The Alabama Senate approved a bill on Tuesday afternoon to raise reimbursement rates that insurers must pay to ambulance services.
Advocates have said the legislation is vital to saving financially struggling and under-staffed EMS services in the state.
Inside Alabama Politics reported Tuesday that many of the largest and most influential business and insurance groups in the state are raising concerns about the number of health care-mandate bills in the Legislature recently. Their message is that mandates cost money, and those costs are passed on to Alabama employers and consumers.
Senate Bill 269 Sen. Bobby Singleton, D-Greensboro, would require health insurers to reimburse ambulance providers a set percentage of the federal Medicare rate and establish coverage when EMS provides care without transporting a patient to a hospital. This is known as “treat in place” coverage that allows EMS to address the medical issue on site and avoid what can be lengthy transport times to hospitals, freeing up the EMS staff for the next emergency. The bill also would prohibit “balance billing.” Ambulance providers could not charge an individual more than the in-network cost-sharing amount under an insurance contract.
Rep. Ed Oliver, R-Dadeville, is sponsoring a similar bill, House Bill 400, in that chamber.
During a public hearing in a House committee on Feb. 18, proponents of Oliver’s bill spoke about low pay for EMS staff and critically long response times to emergencies.
“This will help with our rural health care crisis,” Steven Wilson, director of operations for Haynes Ambulance Service based in Montgomery, told the committee at its Feb. 18 meeting. Some of the counties Haynes serves don’t have hospitals and ambulances are the primary emergency care providers.
“This bill will help by addressing the massive shortage of EMS personnel we have,” Wilson said. “We are grossly underpaid in EMS. Our providers out there don’t make competitive wages.”
Inside Alabama Politics reported insurers and business advocates including Blue Cross and Blue Shield of Alabama, the Business Council of Alabama, the Alabama Farmers Federation and the National Federation of Independent Business are pushing back on multiple mandate bills.
“Since 2024, at least thirty healthcare mandates – measures dictating coverages or reimbursement amounts or costs – have been introduced in the Alabama Legislature,” Blue Cross told Inside Alabama Politics. “Many of the proposed government mandates are sympathetic, and the people advocating for them make it difficult to say no.”
Mandate bills this year have ranged from requirements on breast cancer and colon cancer to raising reimbursements for vital ambulance services.
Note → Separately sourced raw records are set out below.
(* ===== verification/Static.v ===== *)
(** * Static file serving ([static_serve.rs])

    The host side of the static lane: the request target is mapped to a file
    under the document root, the boundary facts are framed for the linked
    decision, its encoded plan is parsed, and the plan is executed, either
    synchronously ([handle_streaming_zc]: a bounded user-space pump, or
    [sendfile]) or as segments for a reactor ([plan]). The linked decisions
    [core] and [decide] and the file system are parameters; the file system
    does not change between the checks and the open of one request, and a file
    may be shorter than its metadata said.

    C14: only files under the root are opened. C5: both executions put the
    same bytes on the wire. [parse_plan_exact]: the plan parser is the exact
    inverse of the documented encoding. *)
From S2P Require Import Prelude Bytes Lines Io.

Local Open Scope Z_scope.

(** ** [std::path] *)
Definition SLASH : Z := 47.

Inductive component :=
  | RootDir
  | CurDir
  | ParentDir
  | Normal (s : bytes).

#[export] Instance component_eq_dec : EqDecision component.
Proof. solve_decision. Defined.

Definition normal (s : bytes) : component :=
  if bytes_eqb s (bs "..") then ParentDir else Normal s.

Definition components (p : bytes) : list component :=
  let segs := split_on (Z.eqb SLASH) p in
  let body := normal <$> filter (fun s => s <> [] /\ s <> bs ".") segs in
  if starts_with [SLASH] p then RootDir :: body
  else match segs with
       | s :: _ => if bytes_eqb s (bs ".") then CurDir :: body else body
       | [] => body
       end.

(** [Path::starts_with] compares whole components. *)
Fixpoint comps_prefix (a b : list component) : bool :=
  match a, b with
  | [], _ => true
  | x :: a', y :: b' => bool_decide (x = y) && comps_prefix a' b'
  | _ :: _, [] => false
  end.

Definition path_starts_with (p base : bytes) : bool :=
  comps_prefix (components base) (components p).

Definition file_name (p : bytes) : option bytes :=
  match last (components p) with Some (Normal s) => Some s | _ => None end.

(** [PathBuf::push] and [Path::join]: an absolute argument replaces the path. *)
Definition path_push (p q : bytes) : bytes :=
  if starts_with [SLASH] q then q
  else match last p with
       | None => q
       | Some c => if c =? SLASH then p ++ q else p ++ [SLASH] ++ q
       end.

(** ** The file system *)
Record opened := Opened {
  handle : file;
  md : option (Z * option Z)     (* [len], and [modified] since the epoch *)
}.
(* ===== verification/Fleet.v ===== *)
(** * The backend fleet ([proxy_dial.rs], [Fleet])

    The configured backends with their live health mask, circuit breaker and
    load. Name resolution and the probe's connections are parameters. Shifts
    by a backend id and counters are [u32]: where the source would overflow it
    panics when the build checks arithmetic ([checks], [None]) and wraps or
    masks the shift when it does not. [Race] interleaves the breaker's updates
    one lock section or atomic operation at a time. *)
From S2P Require Import Prelude Bytes.
From stdpp Require Import sorting.

Local Open Scope Z_scope.

Abbreviation Backend := Z.
Abbreviation SockAddr := Z.

Record Fleet := mkFleet {
  targets : gmap Backend bytes;
  resolved : gmap Backend (option SockAddr);
  health : Z;
  breaker : gmap Backend Z;
  inflight : gmap Backend Z;
  breaker_threshold : Z;
  round : Z
}.

Definition set_health (f : Fleet) (h : Z) : Fleet :=
  mkFleet (targets f) (resolved f) h (breaker f) (inflight f) (breaker_threshold f) (round f).
Definition set_breaker (f : Fleet) (b : gmap Backend Z) : Fleet :=
  mkFleet (targets f) (resolved f) (health f) b (inflight f) (breaker_threshold f) (round f).
Definition set_inflight (f : Fleet) (m : gmap Backend Z) : Fleet :=
  mkFleet (targets f) (resolved f) (health f) (breaker f) m (breaker_threshold f) (round f).
Definition set_resolved (f : Fleet) (m : gmap Backend (option SockAddr)) : Fleet :=
  mkFleet (targets f) m (health f) (breaker f) (inflight f) (breaker_threshold f) (round f).
Lemma record_total f id (ok : bool) :
  exists f', (if ok then record_success false f id else record_failure false f id) = Some f' /\ inflight f' = inflight f.
Proof.
  assert (forall g up, exists f', set_up false g id up = Some f' /\ inflight f' = inflight g) as Hset.
  { intros g up. unfold set_up, bit_of. destruct (id <? 32); eexists; done. }
  destruct ok.
  - apply (Hset (set_breaker f (<[id := 0]> (breaker f))) true).
  - unfold record_failure. assert (exists n, bump false (default 0 (breaker f !! id)) = Some n) as [n ->]
      by (unfold bump; destruct (_ <? 2 ^ 32); eauto).
    cbn [mbind option_bind]. cbn zeta. destruct (_ <=? _); [|by eexists].
    apply (Hset (set_breaker f (<[id := n]> (breaker f))) false).
Qed.

Lemma addr_inflight rt f id r f1 : addr rt f id = (r, f1) -> inflight f1 = inflight f.
Proof. unfold addr. intros H. repeat case_match; simplify_eq; done. Qed.

(** What the client was sent, given the outcome of a hop: one of the host's own
    responses, or, of what the peer of a socket found in [n] sent, the transformed
    head and the body it announces. *)
Definition hop_sent (resp_gated : bytes -> bytes) (ka : bool) (n : net) (r : result StreamOutcome io_error) (c c' : sink) : Prop :=
  match r with
  | Err _ => exists resp p, resp ∈ own_responses /\ p `prefix_of` resp /\ wire c' = wire c ++ p
  | Ok o =>
      match so_backend o with
      | None => so_keepalive o = false /\ so_head o ∈ own_responses /\ own_framed (so_head o) = true /\ wire c' = wire c ++ so_head o
      | Some _ =>
          exists id up raw stream, stream_before n id up /\ arrived up = raw ++ stream /\ head_end (raw ++ stream) = Some (length raw) /\
            match client_resp_head resp_gated raw (keeps raw ka) with
            | None => so_keepalive o = false /\ so_head o = bad_gateway /\ exists p, p `prefix_of` bad_gateway /\ wire c' = wire c ++ p
            | Some head =>
                so_head o = head /\ exists body p, announced raw stream body /\ p `prefix_of` head ++ body /\ wire c' = wire c ++ p /\
                  (so_keepalive o = true -> ka = true /\ p = head ++ body /\ so_bytes o = Z.of_nat (length (head ++ body)) /\ self_framed raw body)
            end
      end
  end.

Lemma answer_sent resp_gated ka resp f n c :
  resp ∈ own_responses ->
  exists r c', answer resp f n c = Some (r, f, n, c') /\ forall n0, hop_sent resp_gated ka n0 r c c'.
Proof.
  intros Hr. unfold answer. destruct (write_all resp c) as [[u|e] c'] eqn:Ew; eexists _, _; (split; [done|]); intros n0.
  - apply write_all_Ok in Ew as [_ ->]. cbn. split_and!; [done|done|by apply own_framed_all|done].
  - apply write_all_wire in Ew as (p & Hp & Hw). cbn. eauto.
Qed.

Lemma head_end_cut buf he more : head_end buf = Some he -> head_end (take he buf ++ drop he buf ++ more) = Some (length (take he buf)).
Proof.
  unfold head_end. intros H. apply fmap_Some in H as (p & Hp & ->). pose proof (windows_position_bound _ _ _ Hp) as Hb. change (length CRLFCRLF) with 4%nat in Hb.
  rewrite app_assoc, take_drop, (windows_position_app _ _ _ more Hp), length_take, Nat.min_l by lia. done.
Qed.

Lemma hop_spec fr resp_gated rt pick splice req ka ip f c n :
  Relay.idle_ok (kern n) -> net_plain n -> loads_fit f ->
  exists r f' n' c',
    handle_streaming_via fr resp_gated false rt pick splice req ka ip f c n = Some (r, f', n', c') /\
    Relay.idle_ok (kern n') /\ net_plain n' /\ inflight f' = inflight f /\ hop_sent resp_gated ka n r c c'.
Proof.
  intros Hi Hn Hf. unfold handle_streaming_via.
  destruct (pick _ _) as [id|].
  2:{ destruct (answer_sent resp_gated ka service_unavailable f n c) as (r & c' & -> & H); [set_solver|]. eauto 10. }
  destruct (addr rt f id) as [[a|] f1] eqn:Ea; apply addr_inflight in Ea.
  2:{ destruct (answer_sent resp_gated ka bad_gateway f1 n c) as (r & c' & -> & H); [set_solver|]. eauto 10. }
  assert (inflight (inflight_dec (inflight_inc f1 id) id) = inflight f) as Hload.
  { rewrite <- Ea. apply inflight_balanced. unfold loads_fit. by rewrite Ea. }
  set (f2 := inflight_dec (inflight_inc f1 id) id) in *. unfold forward_streaming_via.
  destruct (dial_and_read_head_ok fr a req ip n Hn) as (r1 & n1 & -> & Hn1 & Hk1 & Huh). cbn [mbind option_bind].
  destruct r1 as [uh|e].
  - destruct (relay_response_sent resp_gated splice a uh ka c n1) as (s & n2 & c' & -> & Hi2 & Hn2 & Hrel);
      [by rewrite Hk1|done|by apply (Huh uh eq_refl)|]. cbn [mbind option_bind].
    destruct (record_total f2 id (s_complete s)) as (f3 & -> & Hl3). cbn [mbind option_bind].
    eexists _, f3, n2, c'. split; [done|]. split; [done|]. split; [done|]. split; [congruence|].
    destruct (Huh uh eq_refl) as (_ & Hend & up & Hb & Harr). cbn. exists (uh_sock uh), up, (take (uh_end uh) (uh_buf uh)), (drop (uh_end uh) (uh_buf uh) ++ arrived (rx (the_sock n1 (uh_sock uh)))). split; [exact Hb|].
    split; [rewrite Harr, app_assoc, take_drop; done|]. split; [by apply head_end_cut|]. unfold relayed in Hrel. destruct (client_resp_head _ _ _); [|exact Hrel].
    destruct Hrel as (? & body & p & ? & ? & ? & Hk). split; [done|]. exists body, p. split_and!; [done..|]. intros Hka. destruct (Hk Hka) as (_ & ?). done.
  - cbn [mbind option_bind]. destruct (record_total f2 id false) as (f3 & -> & Hl3). cbn [mbind option_bind].
    destruct (answer_sent resp_gated ka (match e with TimedOut | WouldBlock => gateway_timeout | _ => bad_gateway end) f3 n1 c)
      as (r & c' & -> & H); [destruct e; set_solver|].
    exists r, f3, n1, c'. split; [done|]. split; [by rewrite Hk1|]. split; [done|]. split; [congruence|done].
Qed.


(** ** Concrete exchanges *)
Definition accept_gate (head : bytes) : bytes := 0 :: head.

Definition idle_kernel : Relay.kernel := Relay.Kernel [] [] [] None.

(** One connection, whose peer sends [rx0], and a pool. *)
Definition one_peer (rx0 : list read_ev) : net :=
  Net (Some (Conns.conns_new 4 90)) ∅ [Ok (mkSock (Sink [] 999 []) rx0)] 0 0
    (fun _ => Conns.mkProbe true Conns.PeekWouldBlock true) idle_kernel.

Definition ok_head (fields : string) : bytes := bs "HTTP/1.1 200 OK" ++ CRLF ++ bs fields ++ CRLFCRLF.

Definition one_backend (thr : Z) : Fleet := mkFleet {[0 := bs "h:1"]} {[0 := Some 7]} 1 ∅ {[0 := 0]} thr 0.

Definition demo_hop (thr : Z) (method : string) (rx0 : list read_ev) :=
  handle_streaming_via (fun req _ => req) accept_gate false (fun _ => None) (fun _ _ => Some 0) true
    (bs method ++ bs " /api HTTP/1.1" ++ CRLFCRLF) true [] (one_backend thr) (Sink [] 999 []) (one_peer rx0).

Definition demo_message : bytes := ok_head "Content-Length: 2" ++ bs "ok".

Lemma demo_peer_plain rx0 : Relay.plain rx0 -> net_plain (one_peer rx0).
Proof. intros H. split; [done|]. intros s [[= ->]|Hs]%elem_of_cons; [done|]. by apply elem_of_nil in Hs. Qed.

Lemma forward_pools_at_boundary_witness :
  exists resp he clen up,
    @Ok bytes io_error demo_message = Ok resp /\ head_end resp = Some he /\ content_length (take he resp) = Some clen /\
    Z.of_nat (length resp) = Z.of_nat he + clen /\ resp_upstream_keepalive (take he resp) = true /\
    is_Some (forward_response_head_gated accept_gate (take he resp)) /\
    stream_before (one_peer [Data demo_message]) 0 up /\
    arrived up = resp ++ arrived (rx (the_sock (default (one_peer []) (snd <$>
      forward (fun r => r) accept_gate 7 (bs "GET") (one_peer [Data demo_message]))) 0)).
Proof.
  eapply (forward_pools_at_boundary (fun r => r) accept_gate 7 (bs "GET") (one_peer [Data demo_message]) (Ok demo_message) _ 0).
  - vm_compute. reflexivity.
  - vm_compute. left.
  - vm_compute. by intros ?%elem_of_nil.
Defined.


(** The streaming forward has no check that nothing was read past the body: the
    excess is dropped and the socket is pooled in the middle of what follows;
    the buffered forward closes it. *)
Example streamed_overread_pooled :
  let peer := one_peer [Data (demo_message ++ bs "HTTP/1.1 2"); Data (bs "00 OK")] in
  match forward_streaming_via (fun req _ => req) accept_gate false true 7 (bs "GET") true [] (Sink [] 999 []) peer with
  | Some (Ok s, n', _) => s_complete s && bool_decide (pooled n' 7 = [0]) && bool_decide (arrived (rx (the_sock n' 0)) = bs "00 OK")
  | _ => false
  end = true /\
  (fun r => pooled r.2 7) <$> forward (fun r => r) accept_gate 7 (bs "GET") peer = Some [].
Proof. vm_compute. done. Qed.

(** A HEAD request answered as it should be, by a head alone, is waited on for
    the body its head describes: the hop fails and counts against the backend. *)
Example head_request_trips_breaker :
  match demo_hop 1 "HEAD" [Data (ok_head "Content-Length: 2"); Fault WouldBlock] with
  | Some (Ok o, f', _, _) => negb (so_keepalive o) && (mask f' =? 0)
  | _ => false
  end = true.
Proof. vm_compute. done. Qed.

(** What arrives with the last chunk goes to the client too, on a connection
    that stays open. *)
Example chunked_excess_relayed :
  match demo_hop 3 "GET" [Data (ok_head "Transfer-Encoding: chunked" ++ bs "0" ++ CRLFCRLF ++ bs "EXTRA")] with
  | Some (Ok o, _, _, c') => so_keepalive o && ends_with (bs "EXTRA") (wire c')
  | _ => false
  end = true.
Proof. vm_compute. done. Qed.
(* ===== verification/IpText.v ===== *)
(** * Addresses in text

    [str::parse::<IpAddr>] of the standard library, which the host applies to
    forwarded client addresses: dotted decimal without leading zeros, or eight
    hexadecimal groups with one run elided and an optional dotted tail. A
    parser takes the text and gives a value with the text left. *)
From S2P Require Import Prelude Bytes Standing.

Local Open Scope Z_scope.

Definition DOT : Z := 46.
Definition COLON_ : Z := 58.

Definition parser A := bytes -> option (A * bytes).

Definition digit_value (radix b : Z) : option Z :=
  let d := if between 48 57 b then b - 48
           else if between 97 102 b then b - 87
           else if between 65 70 b then b - 55
           else radix in
  if d <? radix then Some d else None.

(** Digits as far as they go; [None] past [max] of them or past the width. *)
Fixpoint read_digits (radix w : Z) (max : nat) (value : Z) (l : bytes) : option (Z * nat * bytes) :=
  match l with
  | b :: l' =>
      match digit_value radix b with
      | None => Some (value, O, l)
      | Some d =>
          match max with
          | O => None
          | S max' =>
              let v := value * radix + d in
              if 2 ^ w <=? v then None
              else '(v', n, rest) ← read_digits radix w max' v l'; Some (v', S n, rest)
          end
      end
  | [] => Some (value, O, [])
  end.

Definition read_number (radix w : Z) (max : nat) (allow_zero_prefix : bool) : parser Z := fun l =>
  '(v, n, rest) ← read_digits radix w max 0 l;
  if (n =? 0)%nat then None
  else if negb allow_zero_prefix && bool_decide (head l = Some 48) && (1 <? n)%nat then None
  else Some (v, rest).

(** [read_separator]: the separator comes before every item but the first. *)
Definition read_separator {A} (sep : Z) (index : nat) (p : parser A) : parser A := fun l =>
  match index with
  | O => p l
  | S _ => match l with b :: l' => if b =? sep then p l' else None | [] => None end
  end.

Fixpoint read_octets (todo index : nat) (value : Z) : parser Z := fun l =>
  match todo with
  | O => Some (value, l)
  | S todo' =>
      '(o, l') ← read_separator DOT index (read_number 10 8 3 false) l;
      read_octets todo' (S index) (value * 256 + o) l'
  end.

Definition read_ipv4_addr : parser Z := read_octets 4 0 0.

(** [read_groups]: the groups read, and whether they end in a dotted quad,
    which takes two of them. *)
Fixpoint read_groups (todo index : nat) (l : bytes) : list Z * bool * bytes :=
  match todo with
  | O => ([], false, l)
  | S todo' =>
      let group :=
        match read_separator COLON_ index (read_number 16 16 4 true) l with
        | Some (g, l') => let '(gs, v4, rest) := read_groups todo' (S index) l' in (g :: gs, v4, rest)
        | None => ([], false, l)
        end in
      match todo' with
      | O => group
      | S _ =>
          match read_separator COLON_ index read_ipv4_addr l with
          | Some (a, l') => ([a / 2 ^ 16; a mod 2 ^ 16], true, l')
          | None => group
          end
      end
  end.

Definition of_groups (gs : list Z) : Z := fold_left (fun v g => v * 2 ^ 16 + g) gs 0.

Definition read_ipv6_addr : parser Z := fun l =>
  let '(head, head_ipv4, l1) := read_groups 8 0 l in
  if (length head =? 8)%nat then Some (of_groups head, l1)
  else if head_ipv4 then None
  else
    match l1 with
    | c1 :: c2 :: l2 =>
        if (c1 =? COLON_) && (c2 =? COLON_) then
          let '(tail, _, l3) := read_groups (8 - (length head + 1)) 0 l2 in
          Some (of_groups (head ++ replicate (8 - length head - length tail) 0 ++ tail), l3)
        else None
    | _ => None
    end.

Definition parse_ip (l : bytes) : option IpAddr :=
  match read_ipv4_addr l with
  | Some (a, rest) => if bool_decide (rest = []) then Some (V4 a) else None
  | None =>
      match read_ipv6_addr l with
      | Some (a, rest) => if bool_decide (rest = []) then Some (V6 a) else None
      | None => None
      end
  end.

(** [IpAddr::is_loopback]. *)
Definition is_loopback (ip : IpAddr) : bool :=
  match ip with
  | V4 a => Z.shiftr a 24 =? 127
  | V6 a => a =? 1
  end.

(** [IpAddr::V4(Ipv4Addr::UNSPECIFIED)]. *)
Definition UNSPECIFIED : IpAddr := V4 0.

Example parse_ip_cases :
  parse_ip (bs "127.0.0.1") = Some (V4 0x7f000001) /\
  parse_ip (bs "1.2.3.04") = None /\ parse_ip (bs "1.2.3.256") = None /\ parse_ip (bs "1.2.3.4:80") = None /\
  parse_ip (bs "::1") = Some (V6 1) /\ parse_ip (bs "1::") = Some (V6 (2 ^ 112)) /\
  parse_ip (bs "::ffff:10.0.0.1") = Some (V6 0xffff0a000001) /\
  parse_ip (bs "1:2:3:4:5:6:7:8") = Some (V6 0x00010002000300040005000600070008) /\
  parse_ip (bs "1:2:3:4:5:6:7::8") = None /\ parse_ip (bs "1.2.3.4::") = None /\ parse_ip [] = None.
Proof. vm_compute. done. Qed.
“… The problem with a government mandate is that every one of them adds costs – and those costs have to be paid by the Alabama employers and families that pay health insurance premiums. While some may add less costs than others, the cumulative impact is significant, particularly in an environment where the price of services is increasing every year,” BCBS said.
Some lawmakers raised those points on the Senate floor Tuesday.
“With the ambulance issues, we’re cost-shifting more of the cost to a smaller percentage of the people, we’re shifting it to the people who are trying to pay for everyone else,” Sen. Larry Stutts, R-Tuscumbia, said on the Senate floor. “I understand that ambulance services operate at a loss a lot of times, they struggle to make ends meet, they’re needed in rural areas.”
Singleton said on the Senate floor ambulance services are a needed part of health care and noted that several insurers don’t want to have to provide the coverage.
His bill passed the Senate 26-2 — Stutts and Sen. Chris Elliott, R-Josephine voted no — and it now moves to the House.
There is a significant difference between Singleton’s and Oliver’s versions of the legislation.
While the Oliver’s House version exempts the state’s employee and educator health insurance programs from the mandate, Singleton’s includes them. A fiscal note on that bill says it would increase costs for the Public Education Employees’ Health Insurance Board by about $1.6 million per year and the State Employees’ Insurance Board by about $640,000.
Singleton told IAP he’s not interested in exempting the state health plans from the coverage mandate because teachers and state employees need ambulance care too and their plans should help pay for it.
“I’m trying to save lives, whether it’s rural or urban, it is a matter of saving lives because these ambulances are going out of business,” Singleton said.